The nation that will insist upon drawing a broad line of distinction between the fighting man and the thinking man is liable to find its fighting done by fools and its thinking by cowards.
-- Sir William Francis Butler
A frank and honest memoir by Britain's former ambassador to Kabul which provides a unique, high-level insight into Western policy in Afghanistan. For three years, from 2007 until 2010, Sherard Cowper-Coles was on the diplomatic frontline in Kabul as the West's mission in Afghanistan sank deeper into crisis. First as British Ambassador and, later, as the Foreign Secretary's Special Representative, he witnessed at first hand a struggle that by the time he left was swallowing billions of pounds of taxpayers' money a year, and had already cost the lives of more than 2,000 coalition troops, including nearly 350 British soldiers, as well as tens of thousands of Afghans, in and out of uniform.
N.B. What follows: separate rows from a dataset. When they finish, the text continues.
(** Restoring onto a device that has a wallet: the wallet is set aside but its key in
    the keychain is overwritten, and nothing on the device opens the file any more. *)
Definition toy_other_key : string := "ffffffffffffffffffffffffffffffff".
Definition toy_restore_device (keyring : option string) (random : list string) (faults : list (option nat)) (c : string) : Device :=
  mkDev (<["backup"%string := mkFile c true]> (dv_files (toy_upgrade []).2.2)) [] keyring random faults.
Definition toy_backup_text : string :=
  match SealBackup toy_other_key toy_legacy_held "correct horse battery" (mkDev ∅ [] None ["fedcba9876543210"; "m0m0m0m0m0m0"]%string []) with (Ok c, _) => c | _ => "" end.
Definition toy_ask_all (hub : string) (ps : list Proof_) : result string (list Proof_) := Ok ps.
Definition toy_restore (faults : list (option nat)) : result string (list RestoredHub) * Bridge :=
  RestoreBackup toy_env toy_ask_all "backup" "correct horse battery" toy_stamp
    (None, toy_restore_device (Some (vaultSecret toy_key)) ["aaaabbbbccccdddd"; "p0p0p0p0p0p0"; "v1"; "p1p1p1p1p1p1"; "v2"]%string faults toy_backup_text).
Lemma restore_imports_witness : exists st, (toy_restore []).2.1 = Some st /\ dv_keyring (toy_restore []).2.2 = Some (vaultSecret toy_other_key) /\
  opens (vaultSecret toy_other_key) toy_path (dv_files (toy_restore []).2.2) = Some (st_hubs st).
Proof.
  assert (match (toy_restore []).1 with Ok rows => forallb (fun row => negb (rh_Failed row)) rows | Err _ => false end = true) as Hf by (vm_compute; reflexivity).
  destruct (toy_restore []) as [r [b' d']] eqn:Hr. cbn [fst] in Hf.
  destruct r as [rows|e]; [|discriminate].
  assert (dv_files (toy_restore_device (Some (vaultSecret toy_key)) ["aaaabbbbccccdddd"; "p0p0p0p0p0p0"; "v1"; "p1p1p1p1p1p1"; "v2"]%string [] toy_backup_text) !! "backup"%string = Some (mkFile toy_backup_text true)) as Hfile by (apply lookup_insert_eq).
  assert (OpenBackup toy_backup_text "correct horse battery" = Ok (toy_other_key, toy_legacy_held)) as Ho by (vm_compute; reflexivity).
  destruct (restore_imports toy_env toy_ask_all toy_path_ok ltac:(intros hub ps live [= <-]; done) "backup" "correct horse battery" toy_stamp _ _ _ _ _ _ _ Hfile Ho toy_legacy_storable
    ltac:(right; vm_compute; reflexivity) Hr) as (st & Hst & Hk & _ & _ & Hs).
  exists st. split_and!; [exact Hst|exact Hk|exact (Hs Hf)].
Defined.
Lemma answer_law a s : answer_Marshal a = Some s -> valid_answer a = true ->
  match a with
  | ANone => s = ""%string
  | AVersion n => compact s /\ int_Unmarshal s = Some n
  | AKey k => compact s /\ string_Unmarshal s = Some k
  | AKeys e x => compact s /\ keys_Unmarshal s = Some (e, x)
  | AUsage u => compact s /\ usage_Unmarshal s = Some u
  end.
Proof.
  destruct a as [|n|k|x y|u]; cbn [answer_Marshal valid_answer]; [by intros [= <-]| | | |by intros Hs _; apply law_usage]; intros [= <-] Hv;
    [by apply law_int|by apply law_string|]. apply andb_true_iff in Hv as [? ?]. by apply law_keys.
Qed.
Lemma answer_wired a s : answer_Marshal a = Some s -> valid_answer a = true -> wired s.
Proof. intros Hs Hv. pose proof (answer_law a s Hs Hv) as Hl. destruct a; [by left|by right; apply Hl..]. Qed.
Lemma respond_wired r : valid_result r = true -> wired (rs_Result (respond r)) /\ ValidString (rs_Error (respond r)) = true.
Proof.
  destruct r as [a|e]; cbn; [|intros [? _]%andb_true_iff; split; [by left|done]]. intros Hv. destruct (answer_Marshal a) as [s|] eqn:Hs; [|by split; [left|]].
  split; [by apply (answer_wired a)|done].
Qed.
(** The answer is read as it was given or not at all. *)
Lemma read_answer n r : valid_result r = true -> exists k, (n = None -> k = Z.to_nat maxMessage) /\
  response_Decode (limited (arrives n (line (response_Marshal (respond r))))) = if (k <? String.length (response_Marshal (respond r)))%nat then None else Some (respond r).
Proof.
  intros Hv. destruct (respond_wired r Hv) as [Hr He]. destruct (limited_arrives n (line (response_Marshal (respond r)))) as (k & -> & Hk).
  exists k. split; [done|]. destruct (respond r) as [x y]. by apply law_response.
Qed.
Lemma read_request n m p : ValidString m = true -> wired p -> exists k, (n = None -> k = Z.to_nat maxMessage) /\
  request_Decode (limited (arrives n (line (request_Marshal (mkRequest m p))))) = if (k <? String.length (request_Marshal (mkRequest m p)))%nat then None else Some (mkRequest m p).
Proof. intros Hm Hp. destruct (limited_arrives n (line (request_Marshal (mkRequest m p)))) as (k & -> & Hk). exists k. split; [done|]. by apply law_request. Qed.
Lemma paths_apart : keyPath keyDir <> pubKeyPath keyDir /\ seedPath keyDir <> keyPath keyDir /\ seedPath keyDir <> pubKeyPath keyDir.
Proof.
  unfold keyPath, pubKeyPath, seedPath, Join. split_and!; intros E; apply str_app_inj in E; apply str_app_inj in E; vm_compute in E; discriminate.
Qed.
Lemma holds_elsewhere sk used p v m : p <> keyPath keyDir -> p <> pubKeyPath keyDir -> holds sk used m -> holds sk used (partial_alter (fun _ => v) p m).
Proof. intros Hk Hp []. split; [|rewrite lookup_partial_alter_ne by done|]; [rewrite lookup_partial_alter_ne by done|..]; done. Qed.
Lemma kept_elsewhere used p v m : p <> keyPath keyDir -> p <> pubKeyPath keyDir -> kept used m -> kept used (partial_alter (fun _ => v) p m).
Proof.
  intros Hk Hp [(Hkn & Hpn & Hu)|[sk Hs]]; [left; rewrite !lookup_partial_alter_ne by done; done|].
  right. exists sk. by apply holds_elsewhere.
Qed.
(** A power cut that leaves nothing of the key file, not even its name *)
Definition takes_key (m m' : disk) : bool := match m !! keyPath keyDir, m' !! keyPath keyDir with Some _, None => true | _, _ => false end.
Definition flushed (m : disk) : Prop := exists f, m !! keyPath keyDir = Some f /\ fl_synced f = true.
Lemma flushed_not_taken m m' : flushed m -> crash m m' -> takes_key m m' = false /\ m' !! keyPath keyDir = m !! keyPath keyDir.
Proof. intros (f & Hf & Hs) Hc. pose proof (crash_synced _ _ _ _ Hc Hf Hs) as Hf'. unfold takes_key. rewrite Hf, Hf'. by split. Qed.
Lemma kept_crash used m m' : kept used m -> crash m m' -> takes_key m m' = false -> kept used m'.
Proof.
  unfold takes_key. intros [(Hk & Hp & Hu)|[sk [(f & Hf & Hpre) Hpub Hu]]] Hc Ht.
  - left. pose proof (Hc (keyPath keyDir)) as Hc1. pose proof (Hc (pubKeyPath keyDir)) as Hc2. rewrite Hk in Hc1. rewrite Hp in Hc2.
    destruct (m' !! keyPath keyDir); [done|]. by destruct (m' !! pubKeyPath keyDir).
  - right. exists sk. rewrite Hf in Ht. split; [|intros f' Hf'|done].
    + pose proof (Hc (keyPath keyDir)) as Hk. rewrite Hf in Hk. destruct (m' !! keyPath keyDir) as [f'|]; [|done]. exists f'. split; [done|by eapply survives_part].
    + pose proof (Hc (pubKeyPath keyDir)) as Hk. rewrite Hf' in Hk. destruct (m !! pubKeyPath keyDir) as [f0|] eqn:Hf0; [|done].
      destruct (Hpub _ eq_refl) as (t & Ht' & Hpt). exists t. split; [done|by eapply survives_part].
Qed.
Lemma kept_flush used m p f : kept used m -> m !! p = Some f -> kept used (<[p := mkFile (fl_content f) true]> m).
Proof.
  intros Hm Hf. assert (forall q, (<[p := mkFile (fl_content f) true]> m) !! q = m !! q \/ q = p /\ (<[p := mkFile (fl_content f) true]> m) !! q = Some (mkFile (fl_content f) true)) as Hq.
  { intros q. destruct (decide (p = q)) as [->|Hne]; [right; by rewrite lookup_insert_eq|left; by rewrite lookup_insert_ne]. }
  destruct Hm as [(Hk & Hp & Hu)|[sk [(g & Hg & Hpre) Hpub Hu]]].
  - left. split_and!; [| |done].
    + destruct (Hq (keyPath keyDir)) as [->|[<- _]]; [done|congruence].
    + destruct (Hq (pubKeyPath keyDir)) as [->|[<- _]]; [done|congruence].
  - right. exists sk. split; [| |done].
    + destruct (Hq (keyPath keyDir)) as [->|[<- ->]]; [by exists g|].
      rewrite Hf in Hg. injection Hg as <-. exists (mkFile (fl_content f) true). by split.
    + intros f'. destruct (Hq (pubKeyPath keyDir)) as [->|[<- ->]]; [apply Hpub|]. intros [= <-]. by destruct (Hpub _ Hf) as (t & ? & ?); exists t.
Qed.
Lemma kept_weaken used k m : kept (k :: used) m -> kept used m.
Proof. intros [(_ & _ & [=])|[sk [Hk Hp Hu]]]. right. exists sk. split; [done|done|by inversion Hu]. Qed.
In Cables from Kabul he offers a ringside seat in this unfolding drama in a high-octane narrative that transports the reader from the backstreets of Kabul and fly-blown villages of the Helmand Valley to the corridors of power in London and Washington. Packed with colourful portraits of major political and diplomatic players such as President Karzai and the US Special Representative Richard Holbrooke, the book gives a rich flavour of embassy life in one of the most dangerous places on earth. With his unique, high-level insight into the West's policy in Afghanistan, Cowper-Coles raises fundamental questions about the viability of the whole Afghanistan project, even after the death of bin Laden. While paying fulsome tribute to the bravery of our soldiers and the tactical success they are undoubtedly achieving at a local level, he asks whether this will be enough to secure within three years the wider strategic goal of stabilising Afghanistan to the point where the Afghan authorities can govern the country without outside intervention. As Our Man in Kabul, nobody is better placed to tell this story. Powerful, witty and astonishingly frank, Cables from Kabul explains how we got into the quagmire of Afghanistan, and how we can get out of it.